Fred Simpson’s Secret
Disability once led local attorney to drop out, enlist
Monday, March 07, 2005
By CHALLEN STEPHENS
Times Staff Writer challens@htimes.com
Fred Simpson starts with the tour of his renovated downtown office. He tells the children about 250 jury trials, about 12 years as Madison County’s district attorney. He talks about two Cadillacs and the trips to Europe. Then he swaps his focus.
“I know something about you,” he announces.
After a career spent swaying juries, Simpson can hold an audience. He tells the children he knows how they struggle to remember names, he knows about the intentionally messy handwriting, he knows about staying home sick on test days and trying to avoid the teacher’s gaze when it’s time to read aloud.

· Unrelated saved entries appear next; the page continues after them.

(* ===== verification/SipcLife.v ===== *)
(** * Making and destroying: a processor's link, and a channel of byte rings

    sipc.c's probe and remove with smsg_ipc_create and smsg_ipc_destroy of
    smsg.c, and sbuf_create_ex, its two initialisations, sbuf_destroy and the
    notifiers of sbuf.c, on the pools and mappings of smem.c. [kernel] is
    everything they take and give back: the shared memory and its mappings,
    objects of kmalloc, power sources. What an allocation or a call of another
    module answers is an argument. *)

From S2P Require Import Prelude Kernel Smem Sbuf Smsg.

(** ** A processor's link *)

Record smem_item := Item { smem_base : Z; dst_smem_base : Z; it_size : Z }.

Record smsg_ipc := Ipc {
  dst : Z; client : bool; ring_base : Z; ring_size : Z; smem_vbase : Z;
  high_offset : Z; smem_kind : smem_type; smem_ptr : list smem_item; smem_inited : bool;
}.

(** The cells of "sprd,smem-info", already in this processor's byte order,
    three to an item; a property too short for one is read all the same. *)
Fixpoint items_of (cells : list Z) : list smem_item :=
  match cells with
  | b :: d :: n :: r => Item b d n :: items_of r
  | _ => []
  end.
Definition sprd_get_smem_info (ok : bool) (cells : list Z) : result (Z * list smem_item) :=
  if decide (cells = []) then Ok (ENODEV, [])
  else if negb ok then Ok (ENOMEM, [])
  else match items_of cells with
       | [] => Stuck "the first item of none"
       | l => Ok (0, l)
       end.

Section life.
Context `{GP : GenPool}.

(** What points to the link: none, the link, or one that was freed. *)
Inductive ipc_ref := NoIpc | LiveIpc (i : smsg_ipc) | FreedIpc.

(** ** A channel of byte rings *)

Record ring := Ring { g_tx : Z; g_rx : Z; need_wake_lock : bool; handler : option nat }.
Record sbuf_mgr := Mgr {
  m_smem : Z; m_state : sbuf_state; smem_virt : Z; smem_addr : Z; m_size : Z; smem_addr_debug : Z;
  m_dst_addr : Z; ringnr : Z; rings : option (list ring); m_pms : Z; m_thread : bool;
  ch_mark : Z; m_handler : option nat;
}.

Record kernel := Kern { k_smem : world; k_objs : Z; k_pms : Z; k_ipc : ipc_ref; k_sbuf : option sbuf_mgr }.
Definition with_smem (w : world) (k : kernel) : kernel := Kern w (k_objs k) (k_pms k) (k_ipc k) (k_sbuf k).
Definition with_objs (n : Z) (k : kernel) : kernel := Kern (k_smem k) n (k_pms k) (k_ipc k) (k_sbuf k).
Definition with_pms (n : Z) (k : kernel) : kernel := Kern (k_smem k) (k_objs k) n (k_ipc k) (k_sbuf k).
Definition with_ipc (i : ipc_ref) (k : kernel) : kernel := Kern (k_smem k) (k_objs k) (k_pms k) i (k_sbuf k).
Definition with_sbuf (m : option sbuf_mgr) (k : kernel) : kernel := Kern (k_smem k) (k_objs k) (k_pms k) (k_ipc k) m.

(** *** smsg_ipc_create, smsg_ipc_destroy, probe and remove *)

(** The loop over the items; what smem_init returns is not looked at. [ok i]:
    its three allocations. *)
Fixpoint init_pools (ok : Z -> bool * bool * bool) (i : Z) (l : list smem_item) (d : Z) (t : smem_type) (w : world) : world :=
  match l with
  | [] => w
  | x :: r => let '(a, b, c) := ok i in
              init_pools ok (i + 1) r d t (smem_init a b c (smem_base x) (it_size x) d i t w).2
  end.

Definition smsg_ipc_smem_init (ok : Z -> bool * bool * bool) (e : answers) (i : smsg_ipc) (w : world) : result (Z * smsg_ipc * world) :=
  if smem_inited i then Ok (0, i, w)
  else
    let set v := Ipc (dst i) (client i) (ring_base i) (ring_size i) v (high_offset i) (smem_kind i) (smem_ptr i) true in
    let w := init_pools ok 0 (smem_ptr i) (dst i) (smem_kind i) w in
    if ring_base i =? 0 then Ok (0, set (smem_vbase i), w)
    else
      '(base, w) ← shmem_ram_vmap_nocache_ex e (dst i) 0 (u32 (ring_base i + high_offset i)) (ring_size i) w;
      if base =? 0 then Ok (ENOMEM, set (smem_vbase i), w) else Ok (0, set base, w).

Definition smsg_ipc_create (ok : Z -> bool * bool * bool) (e : answers) (i : smsg_ipc) (k : kernel) : result kernel :=
  if SIPC_ID_NR <=? dst i then Stuck "past the end of smsg_ipcs"
  else
  '(_, i, w) ← smsg_ipc_smem_init ok e i (k_smem k);
  Ok (with_ipc (LiveIpc i) (with_smem w k)).

Definition SZ_4K : Z := 4096.
Definition smsg_ipc_destroy (k : kernel) : result kernel :=
  match k_ipc k with
  | LiveIpc i =>
    w ← shmem_ram_unmap_ex (dst i) 0 (smem_vbase i) (k_smem k);
    w ← smem_free_ex (dst i) 0 (ring_base i) SZ_4K w;
    Ok (with_ipc NoIpc (with_smem w k))
  | _ => Stuck "no link"
  end.

(** [label] and [reg]: whether the node has them; [mbox]: what the mailbox
    answers. The link is devm memory: a probe that fails frees it, but not the
    items. *)
Definition sprd_ipc_probe (kz label : bool) (reg : option Z) (si : bool) (cells : list Z)
    (ok : Z -> bool * bool * bool) (e : answers) (mbox populate : Z) (k : kernel) : result (Z * kernel) :=
  if negb kz then Ok (ENOMEM, k)
  else if negb label then Ok (ENODEV, k)
  else match reg with
  | None => Ok (ENODEV, k)
  | Some v =>
    '(err, items) ← sprd_get_smem_info si cells;
    if negb (err =? 0) then Ok (ENODEV, k)
    else
      let k := with_objs (k_objs k + 1) k in
      k ← smsg_ipc_create ok e (Ipc (u8 v) false 0 0 0 0 SMEM_LOCAL items false) k;
      if mbox <? 0 then Ok (mbox, with_ipc FreedIpc k)
      else if negb (populate =? 0) then Ok (populate, with_ipc FreedIpc k)
      else Ok (0, k)
  end.

Definition sprd_ipc_remove (k : kernel) : result kernel :=
  k ← smsg_ipc_destroy k; Ok (with_objs (k_objs k - 1) k).

(** *** sbuf_host_init *)

(** sipc_smem_request_resource: local memory needs none. *)
Definition request_resource (i : smsg_ipc) (rval : Z) : Z := if decide (smem_kind i = SMEM_LOCAL) then 0 else rval.

(** [sbuf_comm_init] and [sbuf_pms_init]: two power sources for a ring, of
    which [made] could be had. *)
Definition new_ring (p : Z * Z) : ring := Ring p.1 p.2 true None.
Definition sbuf_comm_init (made : Z) (places : list (Z * Z)) (m : sbuf_mgr) (k : kernel) : sbuf_mgr * kernel :=
  (Mgr (m_smem m) (m_state m) (smem_virt m) (smem_addr m) (m_size m) (smem_addr_debug m) (m_dst_addr m) (ringnr m)
     (Some (map new_ring places)) made (m_thread m) (ch_mark m) (m_handler m), with_pms (k_pms k + made) k).

(** [rec]: memory for the block's record; [e]: the mapping; [kr]: memory for
    the rings; [rval]: the power resource. *)
Definition sbuf_host_init (rec : bool) (e : answers) (kr : bool) (rval made : Z) (i : smsg_ipc)
    (m : sbuf_mgr) (bufnum : nat) (tx rx : Z) (k : kernel) : result (Z * sbuf_mgr * kernel) :=
  let d := dst i in
  let n := smem_size (Z.of_nat bufnum) tx rx in
  '(a, w) ← smem_alloc_ex rec d (m_smem m) n (k_smem k);
  let k := with_smem w k in
  if a =? 0 then Ok (ENOMEM, m, k)
  else
    match smem_ptr i !! Z.to_nat (m_smem m) with
    | None => Stuck "an item that is not there"
    | Some it =>
      let da := u32 (a - smem_base it + dst_smem_base it) in
      '(v, w) ← shmem_ram_vmap_nocache_ex e d (m_smem m) (a + Z.shiftl (high_offset i) 32) n (k_smem k);
      let k := with_smem w k in
      let m := Mgr (m_smem m) (m_state m) v a n (smem_addr_debug m) da (Z.of_nat bufnum) None 0 (m_thread m) (ch_mark m) (m_handler m) in
      if v =? 0 then w ← smem_free_ex d (m_smem m) a n (k_smem k); Ok (EFAULT, m, with_smem w k)
      else if negb kr then
        w ← smem_free_ex d (m_smem m) a n (k_smem k);
        w ← shmem_ram_unmap_ex d (m_smem m) v w;
        Ok (ENOMEM, m, with_smem w k)
      else
        let k := with_objs (k_objs k + 1) k in
        let rval := request_resource i rval in
        if rval <? 0 then
          w ← smem_free_ex d 0 a n (k_smem k);
          w ← shmem_ram_unmap_ex d 0 v w;
          Ok (rval, m, with_objs (k_objs k - 1) (with_smem w k))
        else
          let places := map (fun p => (txbuf_virt p, rxbuf_virt p)) (host_places v da bufnum tx rx) in
          let '(m, k) := sbuf_comm_init made places m k in Ok (0, m, k)
    end.

(** *** sbuf_client_init

    [n0], [tx0] and [rx0] are what the header in the host's memory says. *)
Definition sbuf_client_init (e1 : answers) (rec : bool) (e2 : answers) (kr : bool) (rval made : Z) (i : smsg_ipc)
    (n0 : nat) (tx0 rx0 : Z) (m : sbuf_mgr) (k : kernel) : result (Z * sbuf_mgr * kernel) :=
  let d := dst i in
  let at_ := smem_addr m + Z.shiftl (high_offset i) 32 in
  let upd v n dbg := Mgr (m_smem m) (m_state m) v (smem_addr m) n dbg (m_dst_addr m) (Z.of_nat n0) None 0 (m_thread m) (ch_mark m) (m_handler m) in
  '(v, w) ← shmem_ram_vmap_nocache_ex e1 d (m_smem m) at_ (hsize 1) (k_smem k);
  if v =? 0 then Ok (EFAULT, Mgr (m_smem m) (m_state m) 0 (smem_addr m) (m_size m) (smem_addr_debug m) (m_dst_addr m) (ringnr m) (rings m) (m_pms m) (m_thread m) (ch_mark m) (m_handler m), with_smem w k)
  else
    let n := smem_size (Z.of_nat n0) rx0 tx0 in
    w ← shmem_ram_unmap_ex d (m_smem m) v w;
    '(dbg, w) ← smem_alloc_ex rec d (m_smem m) n w;
    if dbg =? 0 then Ok (ENOMEM, upd v n 0, with_smem w k)
    else
      '(v, w) ← shmem_ram_vmap_nocache_ex e2 d (m_smem m) at_ n w;
      if v =? 0 then w ← smem_free_ex d (m_smem m) dbg n w; Ok (EFAULT, upd 0 n dbg, with_smem w k)
      else if negb kr then
        w ← smem_free_ex d (m_smem m) dbg n w;
        w ← shmem_ram_unmap_ex d (m_smem m) v w;
        Ok (ENOMEM, upd v n dbg, with_smem w k)
      else
        let k := with_objs (k_objs k + 1) k in
        let rval := request_resource i rval in
        if rval <? 0 then
          w ← smem_free_ex d 0 (smem_addr m) n w;
          w ← shmem_ram_unmap_ex d 0 v w;
          Ok (rval, upd v n dbg, with_objs (k_objs k - 1) (with_smem w k))
        else
          let '(m, k) := sbuf_comm_init made (client_places v n0 tx0 rx0) (upd v n dbg) (with_smem w k) in Ok (0, m, k).

(** *** sbuf_create_ex and sbuf_destroy *)

(** The link is read before [dst] is checked, and no test is made of it until
    after. [thread]: what kthread_create answers. *)
Definition sbuf_create_ex (kz rec : bool) (e : answers) (kr : bool) (rval made thread : Z)
    (d channel s : Z) (bufnum : nat) (tx rx : Z) (k : kernel) : result (Z * kernel) :=
  if SIPC_ID_NR <=? d then Stuck "past the end of smsg_ipcs"
  else if sipc_channel2index channel =? INVALID_CHANEL_INDEX then Ok (EINVAL, k)
  else match k_ipc k with
  | NoIpc => Ok (EINVAL, k)
  | FreedIpc => Stuck "a freed link"
  | LiveIpc i =>
    if negb kz then Ok (ENOMEM, k)
    else
      let k := with_objs (k_objs k + 1) k in
      let m := Mgr s SBUF_STATE_IDLE 0 0 0 0 0 0 None 0 false 0 None in
      '(ret, m, k) ← (if client i then Ok (0, m, k) else sbuf_host_init rec e kr rval made i m bufnum tx rx k);
      if negb (ret =? 0) then Ok (ret, with_objs (k_objs k - 1) k)
      else if thread <? 0 then
        if client i then Ok (thread, with_objs (k_objs k - 1) k)
        else
          let k := with_objs (k_objs k - 1) k in
          w ← shmem_ram_unmap_ex d s (smem_virt m) (k_smem k);
          w ← smem_free_ex d s (smem_addr m) (m_size m) w;
          Ok (thread, with_objs (k_objs k - 1) (with_smem w k))
      else Ok (0, with_sbuf (Some (Mgr (m_smem m) (m_state m) (smem_virt m) (smem_addr m) (m_size m) (smem_addr_debug m) (m_dst_addr m)
                 (ringnr m) (rings m) (m_pms m) true (ch_mark m) (m_handler m))) k)
  end.

(** The channel is closed and the thread stopped first: neither changes what
    is given back here. *)
Definition sbuf_destroy (d channel : Z) (k : kernel) : result kernel :=
  if sipc_channel2index channel =? INVALID_CHANEL_INDEX then Ok k
  else match k_sbuf k, k_ipc k with
  | None, _ => Ok k
  | Some m, LiveIpc i =>
    let k := match rings m with
             | Some _ => with_objs (k_objs k - 1) (with_pms (k_pms k - m_pms m) k)
             | None => k
             end in
    w ← (if smem_virt m =? 0 then Ok (k_smem k) else shmem_ram_unmap_ex d (m_smem m) (smem_virt m) (k_smem k));
    w ← smem_free_ex d (m_smem m) (if client i then smem_addr_debug m else smem_addr m) (m_size m) w;
    Ok (with_sbuf None (with_objs (k_objs k - 1) (with_smem w k)))
  | Some _, _ => Stuck "a freed link"
  end.

(** *** The rest *)

Definition set_rings (l : list ring) (m : sbuf_mgr) : sbuf_mgr :=
  Mgr (m_smem m) (m_state m) (smem_virt m) (smem_addr m) (m_size m) (smem_addr_debug m) (m_dst_addr m) (ringnr m) (Some l) (m_pms m)
    (m_thread m) (ch_mark m) (m_handler m).

Definition sbuf_set_no_need_wake_lock (channel : Z) (bufnum : Z) (k : kernel) : result kernel :=
  if sipc_channel2index channel =? INVALID_CHANEL_INDEX then Ok k
  else match k_sbuf k with
  | None => Ok k
  | Some m =>
    if ringnr m <=? bufnum then Ok k
    else match rings m ≫= fun l => (l !! Z.to_nat bufnum) ≫= fun g => Some (l, g) with
         | Some (l, g) => Ok (with_sbuf (Some (set_rings (<[Z.to_nat bufnum := Ring (g_tx g) (g_rx g) false (handler g)]> l) m)) k)
         | None => Stuck "a ring that is not there"
         end
  end.

Definition sbuf_status (channel : Z) (k : kernel) : Z :=
  if sipc_channel2index channel =? INVALID_CHANEL_INDEX then EINVAL
  else match k_sbuf k with
       | None => ENODEV
       | Some m => if decide (m_state m = SBUF_STATE_READY) then 0 else ENODEV
       end.

(** The handler's calls come back with the answer; the ring is not checked. *)
Inductive notice := NotifyRead (data : nat) | NotifyReady (bufid : Z) (data : nat).
Definition sbuf_register_notifier (channel bufid : Z) (data : nat) (k : kernel) : result (Z * kernel * list notice) :=
  if sipc_channel2index channel =? INVALID_CHANEL_INDEX then Ok (EINVAL, k, [])
  else match k_sbuf k with
  | None => Ok (ENODEV, k, [])
  | Some m =>
    match rings m ≫= fun l => (l !! Z.to_nat bufid) ≫= fun g => Some (l, g) with
    | Some (l, g) =>
      Ok (0, with_sbuf (Some (set_rings (<[Z.to_nat bufid := Ring (g_tx g) (g_rx g) (need_wake_lock g) (Some data)]> l) m)) k,
          if decide (m_state m = SBUF_STATE_READY) then [NotifyRead data] else [])
    | None => Stuck "a ring that is not there"
    end
  end.

Definition sbuf_register_notifier_ex (channel mark : Z) (data : nat) (k : kernel) : option sbuf_mgr * kernel * list notice :=
  if sipc_channel2index channel =? INVALID_CHANEL_INDEX then (None, k, [])
  else match k_sbuf k with
  | None => (None, k, [])
  | Some m =>
    let m := Mgr (m_smem m) (m_state m) (smem_virt m) (smem_addr m) (m_size m) (smem_addr_debug m) (m_dst_addr m) (ringnr m) (rings m) (m_pms m)
               (m_thread m) mark (Some data) in
    (Some m, with_sbuf (Some m) k,
     if decide (m_state m = SBUF_STATE_READY) then
       map (fun i => NotifyReady i data) (List.filter (fun i => negb (Z.land mark (BIT i) =? 0)) (seqZ 0 (ringnr m)))
     else [])
  end.

End life.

He knows what it’s like when people think you’re stupid because you can’t spell.
Fred Simpson, the attorney who tried 64 murder cases, the author of three books on Huntsville history, the man who worked through law school so he wouldn’t have to take orders for a living, is dyslexic.
“The way that all dyslexia people get through life is they hide what they do,” said Simpson, telling his story from his home in south Huntsville.
“My disability is, I can’t spell and I can’t learn to spell and I can’t pronounce words,” he said. “People downtown will not know I’m dyslexic. The other lawyers don’t know that. But I know now I’m not stupid.”
Simpson didn’t know the word dyslexia when he was taking a lick for every misspelled word on the weekly spelling test in Calera. Simpson was even a top debater and the cartoonist for the high school paper in Montevallo, but his inability to spell or read aloud caused him to drop out.
Simpson quickly sated his appetite for taking orders in the Air Force. He decided to earn his general equivalency diploma and make his way through Samford College.
Then relying on the help of his wife, Peggy, he earned a law degree from Vanderbilt University. At age 29, he took his first job as a lawyer and encountered his first secretary. He soon asked if she could type a letter as he spoke. Of course, she answered. “That was freedom day for me.”
Simpson went on to serve as Madison County district attorney from 1969 to 1981 and later opened a law firm. In court, unlike his colleagues, Simpson rarely took notes. If he did, sometimes he couldn’t read his own writing.
Peggy first suspected something amiss when her husband asked her how to spell “nephew” for a paper in law school. But it wasn’t until the mid-1980s that the two came across a Reader’s Digest article on dyslexia.
“I finally came to realize that was my problem,” said Simpson, willing now to share this story to help children who face similar struggles. “I think it’s unfortunate that it’s considered a sign of weakness. But it is, I think, and I never let anyone know about it.”
Dyslexia takes many forms and varies in severity. For example, Simpson never flipped letters or read words backward.
In fact, reading comes easily for Simpson, and always did. He said he reads better than a page a minute. “I can grasp the meaning of subjects without pronouncing the words in my head.” But he may skip over proper names and recall characters in a novel as A, B or C. Foreign words or medical terms can also be daunting.
Writing came much more slowly, but it wasn’t impossible. He might have trouble keeping from thinking of a sentence ahead of the one he was writing, he said.
But then there was spelling. Even when he would turn to the dictionary for help, sometimes he couldn’t string together enough letters to find the word he was hunting. After he learned the proper spelling, the letters would vanish from memory. Messy handwriting provided camouflage in college.
In court, secretaries and paralegals kept notes for him. Finally, computerized spellchecking helped him write more easily on his own. Even Sonya Brasher, his paralegal for 15 years, said she never learned to decipher his scrawl.
Today, Simpson paints, using oils to record his family and friends and scenes from Huntsville. After retiring last year, he also crafts Christmas ornaments and spends hours researching his family history.
But never one to shy away from a challenge, Simpson late in life faced the very crux of his disability. He began to write, publishing such chronologies of Huntsville history as “Murder in the Heart of Dixie” and the “The Sins of Madison County.”
“Life has been a challenge for me,” he said. “I could have quit at any time.”
But Peggy said he’s always had many strengths. “He can talk you under the table,” she said. And lately she thought he might share his decades of legal practice directly with students, using that penchant for conversation as a legal professor.
Simpson balked. “What if I was asked to write something on the board?”